2 Allée des Allobroges
31770 Colomiers


LES DEMOISELLES DU TÉLÉPHONE





TÉLÉPHONIE

Tâtonnant dans la nuit, je quitte le bureau de poste où la voix aimée de Grand-Mère ne répond plus.

Ou bien, je crois entendre, mon oreille collée au récepteur, Orphée, répétant le nom de sa morte.

En paraphrasant ainsi, l’auteur prodigieux de la Recherche, je réinterprète alors, cent ans après, la partition des Filles de la Nuit, Messagères de la Parole, ces Demoiselles du téléphone, divinités sans visages.

Sans aucun affect, leurs voix volontairement douces, mais devenues, avec le temps, impitoyables, répètent ad libitum : « Il n’y a plus d’abonnée, au numéro que vous avez demandé. »





« TA PAUVRE VOIX BRISÉE MEURTRIE »…ainsi le narrateur fait l’amère expérience des premières communications transmises par la voix de sa divine mère, au téléphone.

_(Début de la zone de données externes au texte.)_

(* ===== verification/ContractEnforcerInv.v ===== *)
(** * Behavioural contracts: the enforcer's invariant and what a check does to
    its state (lemmas about [ContractEnforcer.check]) *)
From Stdlib Require Import SpecFloat.
From S2P Require Import Prelude StateExn PyStr PyFloat PyVal ContractLtl ContractAtoms ContractEnforcer.
Import ContractLtl ContractAtoms ContractEnforcer.
Open Scope string_scope.
Open Scope list_scope.
Open Scope nat_scope.

Module ContractEnforcerInv.
Section Proofs.
Context {W : Type}.
Context (uuid_hex : W -> string * W) (now : W -> string * W).
Context (ledger : option (ProposedEvent -> W -> result exn string * W)).
Context (recovery : option (ContractViolation -> EcosystemState -> W -> W)).
Context (py_str : pyval -> string) (str_tuple : list string -> string).
Context (re_search : string -> string -> result exn bool).

Abbreviation St := (enforcer (W := W)).
Abbreviation M := (stM St exn).
Abbreviation recordM := (ContractEnforcer.record uuid_hex now ledger recovery).
Abbreviation handle := (handle_soft_violation uuid_hex now ledger recovery).
Abbreviation sweepM := (sweep_loop uuid_hex now ledger recovery).
Abbreviation holdsR := (holds py_str str_tuple re_search).
Abbreviation checkB := (check_boundary uuid_hex now ledger recovery py_str str_tuple re_search).
Abbreviation checkH := (check_hard uuid_hex now ledger recovery py_str str_tuple re_search).
Abbreviation checkS := (check_soft uuid_hex now ledger recovery py_str str_tuple re_search).
Abbreviation checkC := (check_contract uuid_hex now ledger recovery py_str str_tuple re_search).
Abbreviation checkCs := (check_contracts uuid_hex now ledger recovery py_str str_tuple re_search).
Abbreviation checkM := (check uuid_hex now ledger recovery py_str str_tuple re_search).

(** ** What a check never touches *)

Definition frame (s s' : St) : Prop :=
  contracts s' = contracts s /\ parsed s' = parsed s /\ actor s' = actor s
  /\ step_index s' = step_index s
  /\ c_hard_history s' = c_hard_history s /\ c_soft_history s' = c_soft_history s.

#[global] Instance frame_preorder : PreOrder frame.
Proof.
  split; [by intros s|]. intros x y z (?&?&?&?&?&?) (?&?&?&?&?&?). unfold frame.
  repeat split; congruence.
Qed.

(** An append-only log, up to the recovery mark of open records. *)
Definition marked (v v' : ContractViolation) : Prop :=
  v' = v \/ (recovered_at_step v = None /\ is_Some (recovery_deadline_step v)
             /\ exists n, v' = with_recovered v n).

Definition log_grows (s s' : St) : Prop :=
  exists old new, violations s' = old ++ new /\ Forall2 marked (violations s) old.

#[global] Instance marked_preorder : PreOrder marked.
Proof.
  split; [by left|]. intros v1 v2 v3.
  intros [->|(H1 & H2 & n & ->)] [->|(H3 & H4 & n' & ->)]; unfold marked; eauto 10; simpl in *; done.
Qed.

#[global] Instance log_grows_preorder : PreOrder log_grows.
Proof.
  split.
  - intros s. exists (violations s), []. rewrite app_nil_r. split; [done|]. reflexivity.
  - intros x y z (o1 & n1 & E1 & H1) (o2 & n2 & E2 & H2). rewrite E1 in H2.
    apply Forall2_app_inv_l in H2 as (a & b & Ha & Hb & ->).
    exists a, (b ++ n2). rewrite E2, app_assoc. split; [done|].
    by transitivity o1.
Qed.

(** Entries past their deadline stay pending until the sweep. *)
Definition keeps_overdue (step : nat) (s s' : St) : Prop :=
  forall k e, pending_get k (soft_pending s) = Some e -> (deadline_step e < Z.of_nat step)%Z ->
    pending_get k (soft_pending s') = Some e.

#[global] Instance keeps_overdue_preorder step : PreOrder (keeps_overdue step).
Proof. split; [by intros s k e|]. intros x y z H1 H2 k e Hk Hd. auto. Qed.

Definition same_pending (s s' : St) : Prop := soft_pending s' = soft_pending s.
#[global] Instance same_pending_preorder : PreOrder same_pending.
Proof. split; [by intros s|]. unfold same_pending. intros ???. congruence. Qed.

(** ** The recording step *)

Lemma effect_respects (R : St -> St -> Prop) {A} (f : W -> A * W) :
  (forall s w, R s (with_world w s)) -> respects R (effect f).
Proof. intros H s. unfold effect. destruct (f (world s)). apply H. Qed.

Lemma append_respects (R : St -> St -> Prop) `{!PreOrder R} append v :
  (forall s w, R s (with_world w s)) -> respects R (append_to_ledger append v).
Proof.
  intros H s. unfold append_to_ledger. destruct (round_to_Z _) as [g|]; [|reflexivity].
  destruct (append _ (world s)). apply H.
Qed.

(** [_record] changes the log and the world only. *)
Lemma record_respects (R : St -> St -> Prop) `{!PreOrder R} c ltl cl soft ev st step d so to :
  (forall s w, R s (with_world w s)) ->
  (forall s v, R s (with_violations (violations s ++ [v]) s)) ->
  respects R (recordM c ltl cl soft ev st step d so to).
Proof.
  intros Hw Hv. unfold ContractEnforcer.record.
  apply respects_bind; [apply _|by apply effect_respects|intros uid].
  apply respects_bind; [apply _|by apply effect_respects|intros t].
  apply respects_bind; [apply _| |intros v].
  - destruct ledger as [append|]; [|by apply respects_ret].
    apply respects_bind; [apply _| |intros; by apply respects_ret].
    by apply append_respects.
  - respect; intro; auto.
Qed.

Lemma record_frame c ltl cl soft ev st step d so to :
  respects frame (recordM c ltl cl soft ev st step d so to).
Proof. apply record_respects; [apply _|done..]. Qed.
Lemma record_log c ltl cl soft ev st step d so to :
  respects log_grows (recordM c ltl cl soft ev st step d so to).
Proof.
  apply record_respects; [apply _| |].
  - intros s w. exists (violations s), []. rewrite app_nil_r.
    split; [done|reflexivity].
  - intros s v. exists (violations s), [v]. split; [done|reflexivity].
Qed.
Lemma record_pending c ltl cl soft ev st step d so to :
  respects same_pending (recordM c ltl cl soft ev st step d so to).
Proof. apply record_respects; [apply _|done..]. Qed.

(** A completed [_record] appends one record. *)
Definition records (c : BehavioralContract) (ltl : string) (cl : clause) (step : nat)
    (d : option Z) (sev : severity) (trigger : string) (v : ContractViolation) : Prop :=
  v_contract_id v = contract_id c /\ v_agent_id v = agent_id c /\ violated_clause v = cl
  /\ clause_ltl v = ltl /\ v_step_index v = step /\ recovery_deadline_step v = d
  /\ v_severity v = sev /\ recovered_at_step v = None /\ triggering_event_id v = trigger.

Definition severity_for (c : BehavioralContract) (soft : bool) (so : option severity) : severity :=
  match so with Some s => s | None => if soft then warn else severity_on_violation c end.
Definition trigger_for (ev : ProposedEvent) (to : option string) : string :=
  match to with
  | Some t => if String.eqb t "" then event_id_or_synth ev else t
  | None => event_id_or_synth ev
  end.

(** [_record] either appends its record or, when the ledger raises, nothing. *)
Lemma record_violations c ltl cl soft ev st step d so to s :
  exists w, (let '(r, s') := recordM c ltl cl soft ev st step d so to s in
    match r with
    | Ok _ => exists v, records c ltl cl step d (severity_for c soft so) (trigger_for ev to) v
                /\ s' = with_world w (with_violations (violations s ++ [v]) s)
    | Err _ => s' = with_world w s
    end).
Proof.
  unfold ContractEnforcer.record, effect, modify, mbind, M_bind.
  destruct (uuid_hex (world s)) as [uid w1]. cbn [world with_world].
  destruct (now w1) as [t w2]. cbv beta iota zeta.
  destruct ledger as [append|].
  - unfold append_to_ledger. cbn [compliance_gap].
    destruct (round_to_Z _) as [g|]; [|by exists w2].
    destruct (append _ _) as [[id|e] w3]; [|by exists w3].
    destruct recovery as [dispatch|]; [destruct (soft || _)|];
      cbn; eexists; (eexists; split; [|reflexivity]); by repeat split.
  - destruct recovery as [dispatch|]; [destruct (soft || _)|];
      cbn; eexists; (eexists; split; [|reflexivity]); by repeat split.
Qed.

(** ** The pending dict *)

Lemma pending_get_app k p k' e :
  pending_get k (p ++ [(k', e)])
  = match pending_get k p with
    | Some e' => Some e'
    | None => if decide (k = k') then Some e else None
    end.
Proof. induction p as [|[k1 e1] p IH]; simpl; [done|].
  by destruct (decide (k = k1)). Qed.

Lemma pending_get_pop k k' p :
  pending_get k (pending_pop k' p) = if decide (k = k') then None else pending_get k p.
Proof.
  unfold pending_pop. induction p as [|[k1 e1] p IH]; [by case_decide|].
  destruct (decide (k1 = k')) as [->|Hne].
  - rewrite filter_cons_False by (simpl; tauto). rewrite IH. simpl. repeat case_decide; congruence.
  - rewrite filter_cons_True by done. simpl. rewrite IH. repeat case_decide; congruence.
Qed.

Lemma pending_get_None k p : pending_get k p = None <-> k ∉ p.*1.
Proof.
  induction p as [|[k1 e1] p IH]; simpl; [set_solver|].
  rewrite not_elem_of_cons. case_decide; naive_solver.
Qed.

Lemma pending_get_elem k e p : pending_get k p = Some e -> (k, e) ∈ p.
Proof.
  induction p as [|[k1 e1] p IH]; simpl; [done|].
  case_decide; intros; simplify_eq; set_solver.
Qed.

Lemma pending_elem_get k e p : NoDup p.*1 -> (k, e) ∈ p -> pending_get k p = Some e.
Proof.
  induction p as [|[k1 e1] p IH]; simpl; [set_solver|].
  rewrite list.NoDup_cons, elem_of_cons. intros [Hk Hp] [?|He]; simplify_eq.
  - by rewrite decide_True.
  - case_decide; [|auto]. subst. destruct Hk. apply list_elem_of_fmap. by exists (k1, e).
Qed.

Lemma pending_pop_NoDup k p : NoDup p.*1 -> NoDup (pending_pop k p).*1.
Proof.
  unfold pending_pop. induction p as [|[k1 e1] p IH]; simpl; [done|].
  rewrite list.NoDup_cons, filter_cons. intros [Hk Hp]. case_decide; [|auto]. simpl.
  rewrite list.NoDup_cons. split; [|auto]. intros ([] & -> & Hin)%list_elem_of_fmap.
  apply list_elem_of_filter in Hin as [_ Hin]. apply Hk, list_elem_of_fmap. eauto.
Qed.

Lemma mark_last_marked e n vs vs' : mark_last e n vs = Some vs' -> Forall2 marked vs vs'.
Proof.
  revert vs'. induction vs as [|v vs IH]; simpl; intros vs' H; [done|].
  destruct (mark_last e n vs) as [vs1|]; simplify_eq.
  - constructor; [by left|auto].
  - destruct (discharges e v) eqn:E; simplify_eq. constructor; [right|reflexivity].
    unfold discharges in E. rewrite !andb_true_iff, !bool_decide_eq_true in E.
    destruct E as [[[[_ _] _] Hr] Hd]. eauto.
Qed.

(** ** Lifting a relation through the check *)

Lemma handle_respects (R : St -> St -> Prop) `{!PreOrder R} k c ltl cl ev st step :
  (forall d so to, respects R (recordM c ltl cl true ev st step d so to)) ->
  (forall s, pending_get k (soft_pending s) = None ->
     R s (with_pending (soft_pending s ++ [(k,
           {| e_triggering_event_id := event_id_or_synth ev; started_at_step := step;
              deadline_step := Z.of_nat step + recovery_window_k c; e_clause_ltl := ltl;
              e_violated_clause := cl; e_contract_id := k.1.1.2;
              e_agent_id := k.1.1.1 |})]) s)) ->
  respects R (handle k c ltl cl ev st step).
Proof.
  intros Hr Hp s. unfold handle_soft_violation, mbind, M_bind. simpl.
  destruct (pending_get k (soft_pending s)) eqn:E; [reflexivity|].
  destruct k as [[[agent cid] cl'] i]. simpl. etransitivity; [by apply Hp|]. apply Hr.
Qed.

Lemma discharge_respects (R : St -> St -> Prop) `{!PreOrder R} k n :
  (forall s e, pending_get k (soft_pending s) = Some e -> (Z.of_nat n <= deadline_step e)%Z ->
     R s (with_pending (pending_pop k (soft_pending s)) s)) ->
  (forall s e vs, mark_last e n (violations s) = Some vs -> R s (with_violations vs s)) ->
  respects R (discharge_recovery k n).
Proof.
  intros Hp Hv s. unfold discharge_recovery, mbind, M_bind. simpl.
  destruct (pending_get k (soft_pending s)) as [e|] eqn:E; [|reflexivity].
  destruct (Z.ltb_spec (deadline_step e) (Z.of_nat n)); [reflexivity|]. simpl.
  etransitivity; [by eapply Hp|].
  destruct (mark_last e n (violations s)) eqn:Em; simpl; [|reflexivity]. by eapply Hv.
Qed.

Section Lift.
Context (R : St -> St -> Prop) `{!PreOrder R}.
Context (agent : string) (ev : ProposedEvent) (st : EcosystemState) (step : nat).
Context (ctx : ContractContext) (CS : list BehavioralContract).
Context (Hrec : forall c ltl cl, c ∈ CS ->
  respects R (recordM c ltl cl false ev st step None None None)).
Context (Hhandle : forall c ltl cl i, c ∈ CS -> is_soft_clause cl = true ->
  respects R (handle (agent, contract_id c, cl, i) c ltl cl ev st step)).
Context (Hdis : forall k, respects R (discharge_recovery k step)).

Lemma nth_ltl_respects ltls i : respects R (nth_ltl ltls i).
Proof. unfold nth_ltl. respect. Qed.

Lemma boundary_respects c f ltl cl a :
  c ∈ CS -> respects R (checkB ev st step ctx c f ltl cl a).
Proof. intros Hc. unfold check_boundary. respect. by apply Hrec. Qed.

Lemma hard_respects c cl ltls i fs a :
  c ∈ CS -> respects R (checkH ev st step ctx c cl ltls i fs a).
Proof.
  intros Hc. revert i a. induction fs as [|f fs IH]; intros i a; simpl; respect;
    auto using nth_ltl_respects.
Qed.

Lemma soft_respects c cl ltls i fs a :
  c ∈ CS -> is_soft_clause cl = true ->
  respects R (checkS agent ev st step ctx c cl ltls i fs a).
Proof.
  intros Hc Hcl. revert i a. induction fs as [|f fs IH]; intros i a; simpl; respect;
    auto using nth_ltl_respects.
Qed.

Lemma contract_respects ph c a : c ∈ CS -> respects R (checkC agent ev st step ctx ph c a).
Proof.
  intros Hc. unfold check_contract. destruct ph; respect;
    auto using boundary_respects, hard_respects, soft_respects.
Qed.

Lemma contracts_respects ph cs a :
  (forall c, c ∈ cs -> c ∈ CS) -> respects R (checkCs agent ev st step ctx ph cs a).
Proof.
  revert a. induction cs as [|c cs IH]; intros a Hcs; simpl; respect.
  - apply contract_respects, Hcs. set_solver.
  - apply IH. set_solver.
Qed.
End Lift.

Lemma handle_frame k c ltl cl ev st step : respects frame (handle k c ltl cl ev st step).
Proof. apply handle_respects; [apply _|intros; apply record_frame|done]. Qed.
Lemma discharge_frame k n : respects frame (discharge_recovery k n).
Proof. apply discharge_respects; [apply _|done..]. Qed.

Lemma checkC_frame agent ev st step ctx ph c a :
  respects frame (checkC agent ev st step ctx ph c a).
Proof.
  apply contract_respects with (CS := [c]); try apply _; intros;
    [apply record_frame|apply handle_frame|apply discharge_frame|set_solver].
Qed.
Lemma checkCs_frame agent ev st step ctx ph cs a :
  respects frame (checkCs agent ev st step ctx ph cs a).
Proof.
  apply contracts_respects with (CS := cs); try apply _; intros;
    [apply record_frame|apply handle_frame|apply discharge_frame|done].
Qed.

Lemma checkCs_log agent ev st step ctx ph cs a :
  respects log_grows (checkCs agent ev st step ctx ph cs a).
Proof.
  apply contracts_respects with (CS := cs); try apply _; intros; try done.
  - apply record_log.
  - apply handle_respects; [apply _|intros; apply record_log|].
    intros s' _. exists (violations s'), []. rewrite app_nil_r. split; [done|reflexivity].
  - apply discharge_respects; [apply _| |].
    + intros s' e _ _. exists (violations s'), []. rewrite app_nil_r. split; [done|reflexivity].
    + intros s' e vs Hm%mark_last_marked. exists vs, []. by rewrite app_nil_r.
Qed.

Lemma same_pending_keeps step s s' : same_pending s s' -> keeps_overdue step s s'.
Proof. intros Hp k e. by rewrite Hp. Qed.

Lemma checkCs_keeps_overdue agent ev st step ctx ph cs a :
  respects (keeps_overdue step) (checkCs agent ev st step ctx ph cs a).
Proof.
  apply contracts_respects with (CS := cs); try apply _; intros; try done.
  - intros s. apply same_pending_keeps, record_pending.
  - apply handle_respects; [apply _|intros; intros s; apply same_pending_keeps, record_pending|].
    intros s _ k e Hk _. simpl. by rewrite pending_get_app, Hk.
  - apply discharge_respects; [apply _| |by intros s e vs _ k' e'].
    intros s e He Hd k' e' Hk' Hd'. simpl. rewrite pending_get_pop.
    case_decide; [|done]. subst. rewrite He in Hk'. simplify_eq. lia.
Qed.
End Proofs.
End ContractEnforcerInv.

Alors qu’en lui écrivant une lettre, elle savait cacher en une forme maîtrisée, ses joies et ses peines, elle ne peut, en revanche, parlant au bout du fil, donner le change ; sa voix brisée, vaincue, traduit (trahi), la perte insupportable de celle qui l’engendra et l’accompagna, intimement, tout au long (cours) de sa vie.

Et en effet, dans ces cruelles circonstances, cette voix (trop) lointaine, sans le secours du visage aimé à proximité, les caresses de ses yeux, nous glace.

À l’inverse et pour ma part, je n’ai pas oublié le beau visage ridé de ma grand-mère, assise au coin du feu (le cantou),  qui me racontait son passé, vivifié par ma présence, me donnant l’illusion que cette voix singulière, ne serait jamais perdue comme, paradoxalement, ces voix sans personne, que proposait Jean Tardieu, entouré de ses amis poètes, au Club d’essai, l’émission d’une radio libérée en 1945 (la date de ma naissance, couchée sur le livret de famille).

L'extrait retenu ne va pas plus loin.